Look through the lines below and copy each one that includes "bool".

START RECORDS PROVIDED

(* ===== verification/Env.v ===== *)
(** * The world outside the crate

    What the crate calls and does not contain: AWS-LC ([libssl] and
    [libcrypto], through [aws-lc-sys]), the Linux socket calls it makes
    through [libc], and the readiness interface of [tokio::net::TcpStream].
    Each is a class of operations on a type [W] of worlds; a definition of the
    model takes the classes it calls as arguments.  What the crate relies on
    is stated in separate classes of laws. *)

From S2P Require Import Prelude Std.

Local Open Scope Z_scope.

(** ** Constants of the AWS-LC headers *)

Class AwsLcConsts : Type := {
  SSL_ERROR_SSL : Z;
  SSL_ERROR_WANT_READ : Z;
  SSL_ERROR_WANT_WRITE : Z;
  SSL_ERROR_SYSCALL : Z;
  SSL_ERROR_ZERO_RETURN : Z;
  ERR_LIB_SSL : Z;
  ERR_LIB_PEM : Z;
  PEM_R_NO_START_LINE : Z;
  TLS1_2_VERSION : Z;
  TLS1_3_VERSION : Z;
  SSL_OP_NO_TICKET : Z;
  SSL_OP_NO_TLSv1_2 : Z;
  SSL_OP_NO_TLSv1_3 : Z;
  SSL_VERIFY_NONE : Z;
  SSL_VERIFY_PEER : Z;
  SSL_VERIFY_FAIL_IF_NO_PEER_CERT : Z;
  SSL_TLSEXT_ERR_OK : Z;
  SSL_TLSEXT_ERR_ALERT_FATAL : Z;
  SSL_FILETYPE_PEM : Z;
  BIO_NOCLOSE : Z;
  SSL_MODE_ACCEPT_MOVING_WRITE_BUFFER : Z;
  NID_X25519 : Z;
  NID_X9_62_prime256v1 : Z;
  NID_secp384r1 : Z;
  NID_secp521r1 : Z;
  NID_X25519MLKEM768 : Z;
  NID_SecP256r1MLKEM768 : Z;
  NID_SecP384r1MLKEM1024 : Z;
}.

(** Facts about the constants: the protocol versions are the wire values, the
    [SSL_get_error] codes differ, the option flags are distinct bits of a [u32],
    and the mode flag fits in one. *)
Class AwsLcConstsOk `{AwsLcConsts} : Prop := {
  tls1_2_version : TLS1_2_VERSION = 0x0303;
  tls1_3_version : TLS1_3_VERSION = 0x0304;
  ssl_errors_distinct :
    NoDup [SSL_ERROR_SSL; SSL_ERROR_WANT_READ; SSL_ERROR_WANT_WRITE;
           SSL_ERROR_SYSCALL; SSL_ERROR_ZERO_RETURN];
  err_libs_distinct : ERR_LIB_SSL ≠ ERR_LIB_PEM;
  options_u32 :
    Forall (λ o, 0 ≤ o ≤ u32_max) [SSL_OP_NO_TICKET; SSL_OP_NO_TLSv1_2; SSL_OP_NO_TLSv1_3];
  options_nonzero :
    Forall (λ o, o ≠ 0) [SSL_OP_NO_TICKET; SSL_OP_NO_TLSv1_2; SSL_OP_NO_TLSv1_3];
  options_disjoint :
    Z.land SSL_OP_NO_TICKET SSL_OP_NO_TLSv1_2 = 0 ∧
    Z.land SSL_OP_NO_TICKET SSL_OP_NO_TLSv1_3 = 0 ∧
    Z.land SSL_OP_NO_TLSv1_2 SSL_OP_NO_TLSv1_3 = 0;
  moving_mode_u32 : 0 ≤ SSL_MODE_ACCEPT_MOVING_WRITE_BUFFER ≤ u32_max;
  verify_distinct : SSL_VERIFY_NONE ≠ SSL_VERIFY_PEER;
  tlsext_distinct : SSL_TLSEXT_ERR_OK ≠ SSL_TLSEXT_ERR_ALERT_FATAL;
}.

(** ** The thread's error queue ([libcrypto]) *)

Class ErrQueue (W : Type) : Type := {
  ERR_get_error : W → Z * W;
  ERR_peek_error : W → Z;
  ERR_peek_last_error : W → Z;
  ERR_clear_error : W → W;
  (** The buffer of [len] bytes after the call. *)
  ERR_error_string_n : Z → Z → W → list byte;
}.

(** The documented behaviour of the queue: packed non-zero codes, oldest
    first; [ERR_get_error] pops the oldest, the peeks leave it alone. *)
Class ErrQueueLaws (W : Type) `{ErrQueue W} : Type := {
  queue : W → list Z;
  queue_nonzero w : Forall (λ c, c ≠ 0) (queue w);
  ERR_get_error_spec w :
    (ERR_get_error w).1 = default 0 (head (queue w)) ∧
    queue (ERR_get_error w).2 = tail (queue w);
  ERR_peek_error_spec w : ERR_peek_error w = default 0 (head (queue w));
  ERR_peek_last_error_spec w : ERR_peek_last_error w = default 0 (last (queue w));
  ERR_clear_error_spec w : queue (ERR_clear_error w) = [];
}.

(** ** Wakers and readiness ([tokio]) *)

(** The waker of a task, or the one built from a stream's shared
    [Arc<IoWaiters>]. *)
Inductive Waker : Type :=
| TaskWaker (task : nat)
| SharedWaker.

#[export] Instance Waker_eq_dec : EqDecision Waker.
Proof. solve_decision. Defined.

Inductive Interest : Type := READABLE | WRITABLE.

#[export] Instance Interest_eq_dec : EqDecision Interest.
Proof. solve_decision. Defined.

Class TokioTcp (W : Type) : Type := {
  poll_read_ready : Waker → W → poll (io_result unit) * W;
  poll_write_ready : Waker → W → poll (io_result unit) * W;
  try_io : ∀ {A}, Interest → M W (io_result A) → M W (io_result A);
  try_write : list byte → W → io_result Z * W;
  tcp_poll_shutdown : Waker → W → poll (io_result unit) * W;
  (** [readable().await] and [writable().await], once they resolve. *)
  readable : W → io_result unit * W;
  writable : W → io_result unit * W;
  (** [Waker::wake] of a task. *)
  wake : Waker → W → W;
}.

(** [try_io] as documented: the closure runs only if the cached readiness is
    set, and a [WouldBlock] it returns clears the readiness. *)
Class TryIoLaws (W : Type) `{TokioTcp W} : Type := {
  io_ready : Interest → W → bool;
  clear_ready : Interest → W → W;
  try_io_spec {A} i (f : M W (io_result A)) w :
    try_io i f w =
      if io_ready i w then
        match f w with
        | Done (Err e, w') =>
            Done (Err e, if is_kind WouldBlock e then clear_ready i w' else w')
        | o => o
        end
      else Done (Err (Simple WouldBlock), w);
}.

(** ** [libssl] on an established or handshaking session *)

Class LibSsl (W : Type) : Type := {
  (** Return value; the bytes are those at the pointer. *)
  SSL_write : list byte → W → Z * W;
  (** Return value and the bytes stored at the pointer. *)
  SSL_read : Z → W → (Z * list byte) * W;
  SSL_get_error : Z → W → Z;
  SSL_shutdown : W → Z * W;
  SSL_do_handshake : W → Z * W;
  SSL_has_pending : W → Z;
  SSL_pending : W → Z;
}.

(** ** Read-only views of a negotiated session ([libssl]) *)

Class SslSession (W : Type) : Type := {
  SSL_version : W → Z;
  (** A borrowed [SSL_CIPHER], or null. *)
  SSL_get_current_cipher : W → option nat;
  SSL_CIPHER_get_protocol_id : nat → W → Z;
  (** NUL-terminated strings, without their NUL; [None] is null. *)
  SSL_CIPHER_get_name : nat → W → option (list byte);
  SSL_get_version : W → option (list byte);
  SSL_get_servername : W → option (list byte);
  (** The selected protocol; [None] is a null pointer. *)
  SSL_get0_alpn_selected : W → option (list byte);
  SSL_is_server : W → Z;
  SSL_get_write_sequence : W → Z;
  SSL_get_read_sequence : W → Z;
  (** Return code, the 48-byte buffer after the call and the length stored. *)
  SSL_get_write_traffic_secret : W → Z * list byte * Z;
  SSL_get_read_traffic_secret : W → Z * list byte * Z;
  (** Return code and the buffer of the requested length after the call. *)
  SSL_generate_key_block : Z → W → Z * list byte;
}.

(** ** Key derivation and exporter ([libcrypto], [libssl]) *)

Inductive EvpMd : Type := EVP_sha256 | EVP_sha384.

Class Kdf (W : Type) : Type := {
  (** Output length, digest, secret, info: return code and the bytes stored. *)
  HKDF_expand : Z → EvpMd → list byte → list byte → W → (Z * list byte) * W;
  (** Output length, label, context pointer, context length, [use_context]. *)
  SSL_export_keying_material :
    Z → list byte → option (list byte) → Z → Z → W → (Z * list byte) * W;
}.

(** [HKDF_expand] is a function of its arguments: what it stores on success does
    not depend on anything else. *)
Class KdfLaws (W : Type) `{Kdf W} : Type := {
  hkdf : Z → EvpMd → list byte → list byte → list byte;
  HKDF_expand_spec n md secret info w out w' :
    HKDF_expand n md secret info w = ((1, out), w') → out = hkdf n md secret info;
}.

(** ** Socket calls ([libc]) on the connection's descriptor *)

(** [struct cmsghdr] and the padded payload behind it. *)
Record Control : Type := {
  cmsg_len : Z;
  cmsg_level : Z;
  cmsg_type : Z;
  ctl_payload : list byte;
}.

(** What [recvmsg(2)] leaves behind: its return value, the bytes it stored at
    the start of the destination, the two ancillary slots, and the updated
    [msg_controllen] and [msg_flags]. *)
Record RecvRet : Type := {
  rr_n : Z;
  rr_bytes : list byte;
  rr_control : Control * Control;
  rr_controllen : Z;
  rr_flags : Z;
}.

Class Syscalls (W : Type) : Type := {
  (** [errno] of the last failed call ([io::Error::last_os_error]). *)
  errno : W → Z;
  (** Destination length, ancillary capacity, flags. *)
  recvmsg : Z → Z → Z → W → RecvRet * W;
  (** Payload, ancillary message, ancillary length, flags. *)
  sendmsg : list byte → Control → Z → Z → W → Z * W;
  (** Level, option name, option value. *)
  setsockopt : Z → Z → list byte → W → Z * W;
}.

(** ** What an observer sees of the connection

    The part of the world that the properties talk about: what [SSL_write]
    accepted, the buffer it must be retried with, what went to the socket
    directly, what [recvmsg] returned, how often [close_notify] went out, which
    tasks were woken, which socket options were set, what [SSL_read] delivered
    and whether it reported the peer's [close_notify]. *)

(** One [recvmsg] call: its destination length, what it left behind and the
    errno after it. *)
Record RxEntry : Type := { re_cap : Z; re_ret : RecvRet; re_errno : Z }.

Record View : Type := {
  v_sent : list byte;
  v_blocked : option (list byte);
  v_raw : list byte;
  v_rx : list RxEntry;
  v_closes : nat;
  v_woken : list Waker;
  v_opts : list (Z * Z * list byte * Z);
  v_read : list byte;
  v_zero : bool;
}.

Definition v_with_write (sent : list byte) (blocked : option (list byte)) (v : View) : View :=
  {| v_sent := sent; v_blocked := blocked; v_raw := v_raw v; v_rx := v_rx v;
     v_closes := v_closes v; v_woken := v_woken v; v_opts := v_opts v;
     v_read := v_read v; v_zero := v_zero v |}.
Definition v_add_raw (bytes : list byte) (v : View) : View :=
  {| v_sent := v_sent v; v_blocked := v_blocked v; v_raw := v_raw v ++ bytes; v_rx := v_rx v;
     v_closes := v_closes v; v_woken := v_woken v; v_opts := v_opts v;
     v_read := v_read v; v_zero := v_zero v |}.
Definition v_add_rx (e : RxEntry) (v : View) : View :=
  {| v_sent := v_sent v; v_blocked := v_blocked v; v_raw := v_raw v; v_rx := v_rx v ++ [e];
     v_closes := v_closes v; v_woken := v_woken v; v_opts := v_opts v;
     v_read := v_read v; v_zero := v_zero v |}.
Definition v_add_close (n : nat) (v : View) : View :=
  {| v_sent := v_sent v; v_blocked := v_blocked v; v_raw := v_raw v; v_rx := v_rx v;
     v_closes := v_closes v + n; v_woken := v_woken v; v_opts := v_opts v;
     v_read := v_read v; v_zero := v_zero v |}.
Definition v_add_woken (wk : Waker) (v : View) : View :=
  {| v_sent := v_sent v; v_blocked := v_blocked v; v_raw := v_raw v; v_rx := v_rx v;
     v_closes := v_closes v; v_woken := v_woken v ++ [wk]; v_opts := v_opts v;
     v_read := v_read v; v_zero := v_zero v |}.
Definition v_add_opt (o : Z * Z * list byte * Z) (v : View) : View :=
  {| v_sent := v_sent v; v_blocked := v_blocked v; v_raw := v_raw v; v_rx := v_rx v;
     v_closes := v_closes v; v_woken := v_woken v; v_opts := v_opts v ++ [o];
     v_read := v_read v; v_zero := v_zero v |}.
Definition v_add_read (bytes : list byte) (v : View) : View :=
  {| v_sent := v_sent v; v_blocked := v_blocked v; v_raw := v_raw v; v_rx := v_rx v;
     v_closes := v_closes v; v_woken := v_woken v; v_opts := v_opts v;
     v_read := v_read v ++ bytes; v_zero := v_zero v |}.
Definition v_set_zero (v : View) : View :=
  {| v_sent := v_sent v; v_blocked := v_blocked v; v_raw := v_raw v; v_rx := v_rx v;
     v_closes := v_closes v; v_woken := v_woken v; v_opts := v_opts v;
     v_read := v_read v; v_zero := true |}.

(** The receive side of the view. *)
Definition rx_view (v : View) : list RxEntry * list byte * bool := (v_rx v, v_read v, v_zero v).

(** [SSL_get_error] asks for the operation to be retried. *)
Definition wants_io `{AwsLcConsts} (code : Z) : bool :=
  (code =? SSL_ERROR_WANT_READ) || (code =? SSL_ERROR_WANT_WRITE).

(** How each call shows in the view.  [SSL_write] without partial-write mode
    accepts its whole buffer or nothing, and a blocked call must be repeated
    with the same bytes, at any address once [SSL_MODE_ACCEPT_MOVING_WRITE_BUFFER]
    is set; the law says nothing about a call that breaks this.  [SSL_read]
    stores what it returns at the start of its buffer. *)
Class NetView (W : Type)
    `{AwsLcConsts, ErrQueue W, TokioTcp W, !TryIoLaws W, LibSsl W, Syscalls W} : Type := {
  view : W → View;
  view_get_error w : view (ERR_get_error w).2 = view w;
  view_clear_error w : view (ERR_clear_error w) = view w;
  view_poll_read_ready wk w : view (poll_read_ready wk w).2 = view w;
  view_poll_write_ready wk w : view (poll_write_ready wk w).2 = view w;
  view_clear_ready i w : view (clear_ready i w) = view w;
  view_readable w : view (readable w).2 = view w;
  view_writable w : view (writable w).2 = view w;
  view_tcp_poll_shutdown wk w : view (tcp_poll_shutdown wk w).2 = view w;
  view_wake wk w : view (wake wk w) = v_add_woken wk (view w);
  view_try_write bytes w r w' :
    try_write bytes w = (r, w') →
    match r with
    | Ok n => 0 ≤ n ≤ len bytes ∧ view w' = v_add_raw (prefix n bytes) (view w)
    | Err _ => view w' = view w
    end;
  view_SSL_write bytes w n w' :
    SSL_write bytes w = (n, w') →
    v_blocked (view w) = None ∨ v_blocked (view w) = Some bytes →
    if 0 <? n then
      n = len bytes ∧ view w' = v_with_write (v_sent (view w) ++ bytes) None (view w)
    else
      view w' = v_with_write (v_sent (view w))
                  (if wants_io (SSL_get_error n w') then Some bytes else v_blocked (view w))
                  (view w);
  view_SSL_read cap w n bs w' :
    SSL_read cap w = ((n, bs), w') →
    view w' =
      if 0 <? n then v_add_read (prefix n (buffer cap bs)) (view w)
      else if SSL_get_error n w' =? SSL_ERROR_ZERO_RETURN then v_set_zero (view w)
      else view w;
  view_SSL_do_handshake w : view (SSL_do_handshake w).2 = view w;
  view_SSL_shutdown w r w' :
    SSL_shutdown w = (r, w') → view w' = v_add_close (if 0 <=? r then 1 else 0) (view w);
  view_recvmsg cap ctl fl w :
    view (recvmsg cap ctl fl w).2 =
      v_add_rx {| re_cap := cap; re_ret := (recvmsg cap ctl fl w).1;
                  re_errno := errno (recvmsg cap ctl fl w).2 |} (view w);
  view_sendmsg bytes c n fl w r w' :
    sendmsg bytes c n fl w = (r, w') →
    view w' = v_add_close (if r =? len bytes then 1 else 0) (view w);
  view_setsockopt l o v w r w' :
    setsockopt l o v w = (r, w') → view w' = v_add_opt (l, o, v, r) (view w);
}.

(** [SSL_read] returns at most the capacity it was given. *)
Class SslReadLaws (W : Type) `{LibSsl W} : Prop := {
  SSL_read_bound cap w n bs w' : SSL_read cap w = ((n, bs), w') → 0 ≤ cap → n ≤ cap;
}.

(** A bound on the readiness polls that can still succeed while the task is
    polled (tokio's cooperative budget is such a bound: every successful
    [poll_read_ready] or [poll_write_ready] takes a unit and no call of the
    crate gives one back), plus the interruptions that [try_write] can still
    report. *)
Class ReadyBudget (W : Type)
    `{ErrQueue W, TokioTcp W, !TryIoLaws W, LibSsl W} : Type := {
  budget : W → nat;
  budget_get_error w : (budget (ERR_get_error w).2 ≤ budget w)%nat;
  budget_clear_error w : (budget (ERR_clear_error w) ≤ budget w)%nat;
  budget_wake wk w : (budget (wake wk w) ≤ budget w)%nat;
  budget_SSL_write bs w : (budget (SSL_write bs w).2 ≤ budget w)%nat;
  budget_SSL_read cap w : (budget (SSL_read cap w).2 ≤ budget w)%nat;
  budget_SSL_shutdown w : (budget (SSL_shutdown w).2 ≤ budget w)%nat;
  budget_clear_ready i w : (budget (clear_ready i w) ≤ budget w)%nat;
  budget_try_write bs w r w' :
    try_write bs w = (r, w') →
    (budget w' + match r with
                 | Err e => if is_kind Interrupted e then 1 else 0
                 | Ok _ => 0
                 end ≤ budget w)%nat;
  budget_poll_read_ready wk w r w' :
    poll_read_ready wk w = (r, w') →
    (budget w' + match r with Ready (Ok _) => 1 | _ => 0 end ≤ budget w)%nat;
  budget_poll_write_ready wk w r w' :
    poll_write_ready wk w = (r, w') →
    (budget w' + match r with Ready (Ok _) => 1 | _ => 0 end ≤ budget w)%nat;
}.

(** Key derivation does not touch the connection. *)
Class KdfView (W : Type) `{NetView W, Kdf W} : Prop := {
  view_HKDF_expand n md secret info w : view (HKDF_expand n md secret info w).2 = view w;
}.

END RECORDS PROVIDED

▸ **TASK RESULT**
  io_ready : Interest → W → bool;
  v_zero : bool;
Definition rx_view (v : View) : list RxEntry * list byte * bool := (v_rx v, v_read v, v_zero v).
Definition wants_io `{AwsLcConsts} (code : Z) : bool :=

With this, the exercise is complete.